0

I have to update multiple records in a table with the most efficient way out there having the least latency and without utilising CPU extensively. At a time records to update can be ranged from 1 to 1000.

We do not want to lock the database when this update occurs as other services are utilising it.

Note: There are no dependencies generated from this table towards any other table in the system.
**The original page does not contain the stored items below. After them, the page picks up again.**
(** ** Leaves *)

Definition igmp_recv_leave (usIfIndex ulGroup lVid : Z) (s : IGS) : outcome (IGS * Z) :=
  if negb (is_ok (igmp_snp_addr_check ulGroup)) then Done (s, IGMPSNP_RETURN_CODE_OK)
  else
    let* '(s, ret, pMcGroup, pPrevGroupVlan) := igmp_snp_searchvlangroup env lVid ulGroup s in
    if negb (is_ok ret) then Done (s, IGMPSNP_RETURN_CODE_ERROR)
    else
      match pMcGroup with
      | None => Done (s, IGMPSNP_RETURN_CODE_GROUP_NOTEXIST)
      | Some p =>
          let ulIfIndex := trunk_or_port s.(p_vlanlist) lVid usIfIndex in
          let* discard := Igmp_Snoop_IF_Recv_Is_Report_Discard lVid ulIfIndex s in
          if (discard : bool) then Done (s, IGMPSNP_RETURN_CODE_ERROR)
          else
            let* g := get_group s p in
            match igmp_snp_searchportstatelist s g.(portstatelist) ulIfIndex IGMP_PORT_QUERY with
            | (_, None, _) => Done (s, IGMPSNP_RETURN_CODE_OK)
            | (_, Some i, _) =>
                let* s := upd_member p i (fun port => port <| ps_state := IGMP_SNP_CHECK_MEMBER |>) s in
                let* idx := deref pPrevGroupVlan in
                let* v := get_vlan s idx in
                let* '(s, ret) := Igmp_Snoop_Send_Igmp env (mkPkt IGMP_MSG_GS_QUERY ulIfIndex lVid 0 v.(v_saddr) ulGroup 0) s in
                if negb (is_ok ret) then Done (s, IGMPSNP_RETURN_CODE_ERROR)
                else
                  let* '(ret, ulVidx) := L2mc_Entry_GetVidx s.(p_l2mc) lVid ulGroup in
                  if negb (is_ok ret) then Done (s, IGMPSNP_RETURN_CODE_ERROR)
                  else
                    let pkt := mkPkt IGMP_TIMEOUT_RXMT ulIfIndex lVid ulVidx 0 ulGroup (u16 (s.(igmp_robust_variable) - 1)) in
                    let* '(s, id) := start_timer env s.(igmp_rxmt_interval) RXMT_TIMEOUT (IGMP_DATA pkt) s in
                    Done (s, match id with Some _ => IGMPSNP_RETURN_CODE_OK | None => IGMPSNP_RETURN_CODE_ADD_TIMER_ERROR end)
            end
      end.

(** ** Queries *)

(** The entry of the router port, or a new one at the end of the list. *)
Fixpoint router_upsert (ifindex : Z) (set : igmp_router_entry → igmp_router_entry) (l : RLIST) : outcome RLIST :=
  match l with
  | RDangling => Segv
  | RNil => Done (RCons (set (mkRouter ifindex 0 no_v6 0)) RNil)
  | RCons e l' =>
      if e.(mroute_ifindex) =? ifindex then Done (RCons (set e) l')
      else let* l' := router_upsert ifindex set l' in Done (RCons e l')
  end.
Definition router_learn (ifindex saddr timeout : Z) : RLIST → outcome RLIST :=
  router_upsert ifindex (fun e => e <| re_saddr := saddr |> <| re_timer_id := timeout |>).

(** The timer of a response to a query. *)
Definition resp_timer (vid group ifindex interval : Z) (s : IGS) : outcome (IGS * option Z) :=
  start_timer env interval RESP_TIMEOUT (IGMP_DATA (mkPkt IGMP_TIMEOUT_RESP ifindex vid 0 0 group 0)) s.

(** [rand() % (LONG)m] *)
Definition igmp_rand_mod (m : Z) (s : IGS) : outcome (IGS * Z) :=
  if i32 m =? 0 then Segv
  else Done (s <| rand_count := S s.(rand_count) |>, u32 (Z.rem (env.(rand) s.(rand_count)) (i32 m))).

Definition resp_interval (maxresptime : Z) : Z :=
  if 0 <? maxresptime then maxresptime * IGMP_V2_TIME_SCALE else IGMP_V2_QUERY_RESP_INTERVAL * 1000.

(** The router port becomes known to the VLAN. *)
Definition query_learn (vid ifindex saddr : Z) (idx : Z) (s : IGS) : outcome IGS :=
  let '(l, o, _) := igmp_snp_searchrouterportlist vid ifindex IGMP_PORT_ADD None s.(p_routerlist) in
  let s := s <| p_routerlist := l |> in
  match o with
  | None => Done s
  | Some i =>
      let s := s <| p_routerlist := alter (fun r => mkRouterPort r.(rp_vlan_id) r.(rp_ifindex) saddr r.(routeport_saddrv6)) i l |> in
      let* v := get_vlan s idx in
      let* rl := router_learn ifindex saddr s.(igmp_router_timeout) v.(routerlist) in
      Done (put_vlan idx (v <| routerlist := rl |>) s)
  end.
Lemma add_forth q x0 : s.(groups) !! q = Some x0 →
  ∃ x, s'.(groups) !! q = Some x ∧ g_key x = g_key x0 ∧ g_erase x = g_erase x0.
Proof.
  intros E. assert (Hne : q ≠ p) by (intros ->; congruence). unfold s', add_group. cbn. rewrite lookup_insert_ne by done.
  destruct (fmap_eq_Some (fun y => (g_key y, g_erase y)) (s.(groups) !! q) _ x0
              (prv_data s.(groups) v.(firstgroup) (Some p) q) E) as (x & Ex & Ee).
  exists x. split; [done|]. split; [exact (f_equal fst Ee)|exact (f_equal snd Ee)].
Qed.

Lemma add_vlan j w : s'.(mcgroup_vlan_queue) !! j = Some w →
  ∃ w0, s.(mcgroup_vlan_queue) !! j = Some w0 ∧ w.(vlan_id) = w0.(vlan_id) ∧ w.(routerlist) = w0.(routerlist)
        ∧ (j = idx ∧ w = v <| firstgroup := Some p |> ∧ w0 = v ∨ j ≠ idx ∧ w = w0).
Proof.
  intros E. unfold s', add_group in E. cbn in E. destruct (decide (j = idx)) as [->|Hne].
  - rewrite lookup_insert_eq in E. injection E as <-. exists v. split_and!; [done..|]. by left.
  - rewrite lookup_insert_ne in E by done. exists w. split_and!; [done..|]. by right.
Qed.
(** *** Groups *)

Lemma grow_unlink idx g s : grew P s0 s → grows P s0 (group_unlink idx g s).
Proof. intros H. unfold group_unlink. grow. Qed.
Lemma grow_vlan_unlink idx s : grew P s0 s → grows P s0 (vlan_unlink idx s).
Proof. intros H. unfold vlan_unlink. grow. Qed.
Hint Resolve grow_unlink grow_vlan_unlink : grow.
Lemma grow_delgroup4 idx p s : grew P s0 s → grows P s0 (igmp_snp_delgroup env idx p s).
Proof. intros H. unfold igmp_snp_delgroup. grow. Qed.
Lemma grow_notify6 pkt arg s : grew P s0 s → grows P s0 (Done (mld_notify_msg env pkt arg s)).
Proof. intros H. unfold mld_notify_msg. destruct (_ || _ || _ || _), (npd_ok env); grow. Qed.
Hint Resolve grow_notify6 : grow.
Lemma grow_mod_addr6 pkt arg s : grew P s0 s → grows P s0 (mld_snp_mod_addr env pkt arg s).
Proof. intros H. unfold mld_snp_mod_addr, in_l2mc. grow. Qed.
Hint Resolve grow_mod_addr6 : grow.
Lemma grow_delgroup6 idx p s : grew P s0 s → grows P s0 (mld_snp_delgroup env idx p s).
Proof. intros H. unfold mld_snp_delgroup. grow. Qed.
Hint Resolve grow_delgroup4 grow_delgroup6 : grow.
Lemma grow_delgroup idx p s : grew P s0 s → grows P s0 (delgroup env idx p s).
Proof. intros H. unfold delgroup. grow. Qed.

Section Del.
Variable del : Z → positive → IGS → outcome (IGS * option positive).
Hypothesis Hdel : ∀ idx p s, grew P s0 s → grows P s0 (del idx p s).
Hint Resolve Hdel : grow.
Lemma grow_del_groups fuel idx o s : grew P s0 s → grows P s0 (del_groups fuel (del idx) o s).
Proof. revert o s. induction fuel as [|n IH]; intros o s H; cbn [del_groups]; grow. Qed.
Hint Resolve grow_del_groups : grow.
Lemma grow_del_vlan_loop fuel vid i o s : grew P s0 s → grows P s0 (del_vlan_loop fuel del vid i o s).
Proof. revert i o. induction fuel as [|n IH]; intros i o H; cbn [del_vlan_loop]; unfold del_vlan_node; grow. Qed.
End Del.
Hint Resolve grow_delgroup grow_del_vlan_loop : grow.

Lemma grow_search vid ulGroup s : grew P s0 s → grows P s0 (igmp_snp_searchvlangroup env vid ulGroup s).
Proof.
  intros H. unfold igmp_snp_searchvlangroup, igmp_snp_groupcheck, igmp_snp_del_mcgroupvlan, igmp_snp_del_mcgroupvlan_fuel. grow.
Qed.
Lemma grow_queue_link tmp s : grew P s0 s → grows P s0 (queue_link tmp s).
Proof. intros H. unfold queue_link. grow. Qed.
Hint Resolve grow_search grow_queue_link : grow.
Lemma grow_vlan_node vid node prev s : grew P s0 s → grows P s0 (vlan_node vid node prev s).
Proof. intros H. unfold vlan_node. grow. Qed.
Lemma grow_link_front idx v p g s : grew P s0 s → grows P s0 (group_link_front idx v p g s).
Proof. intros H. unfold group_link_front. grow. Qed.
Hint Resolve grow_vlan_node grow_link_front : grow.
Lemma grow_insert_group vid g routers up prev s :
  (∀ s, (up s).(trace) = s.(trace)) → grew P s0 s → grows P s0 (insert_group vid g routers up prev s).
Proof.
  intros Hup H. unfold insert_group. grow_step. destruct a as [[s1 idx] b]. grow_step. grow_step.
  assert (Hu : grew P s0 (up a0)) by (apply (grew_same P s0 a0); [grew_close|apply Hup]). grow.
Qed.
Lemma grow_creat vid ulGroup ifindex prev s : grew P s0 s → grows P s0 (igmp_creat_group_node vid ulGroup ifindex prev s).
Proof.
  intros H. unfold igmp_creat_group_node. destruct (_ <? _); [grow|]. apply grows_read. intros routers. by apply grow_insert_group.
Qed.
Hint Resolve grow_creat : grow.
After looking in many places I've drilled down a few ways to do the task-

  1. simple-update: A simple update query to the table with update command with already known id's
    1. Either multiple update queries (one query for each individual record), or
    2. Usage of update ... from clause as mentioned here as a single query (one query for all records)
  2. delete-then-insert: Firstly, delete the outdated data and then insert updated data with new id's (since there is no dependency on records, new id's are acceptable)
  3. insert-then-delete: Firstly, insert updated records with new id's and then delete outdated data using old id's (since there is no dependency on records, new id's are acceptable)
  4. temp-table: Firstly, insert updated records into a temporary table. Secondly, update the original table with inserted records from the temporary table. At last, remove the temporary table.
    1. We must not drop the existing table and create a new one in its place
    2. We must not truncate the existing table because we have a huge number of records that we cannot store in the buffer memory

I'm open to any more suggestions.

Also, what will be the impact of making the update all at once vs doing it in batches of 100, 200 or 500?

References:

kartoon
  • 1,040
  • 1
  • 11
  • 24
  • Why do you think UPDATE is not efficient? And how do you measure the efficiency? – Frank Heikens May 30 '22 at 07:54
  • I never mentioned that `update` is not efficient, I simply want to know how does it behave in comparison with other ways of updating the records. I'm measuring efficiency in terms of CPU utilisation and time taken to update. – kartoon May 30 '22 at 07:57
  • 1
    You are the only one who can test the updates on your data on your server, while you also have your other server load. You can play with the FILLFACTOR (and other server settings), be selective with the usage of indexes (that also need to be updated), etc. UPDATE ... FROM ... would be my starting point, to keep things simple and standardised. – Frank Heikens May 30 '22 at 08:53
  • Only (1). (2) and (3) do too much work, and (4) is even beyond that. – wildplasser May 30 '22 at 11:13

1 Answers1

0

As mentioned by @Frank Heikens in the comments, I'm sure that different people will have different statistics based on their system design. I did some checks and I have found some insights to share for one of my development systems.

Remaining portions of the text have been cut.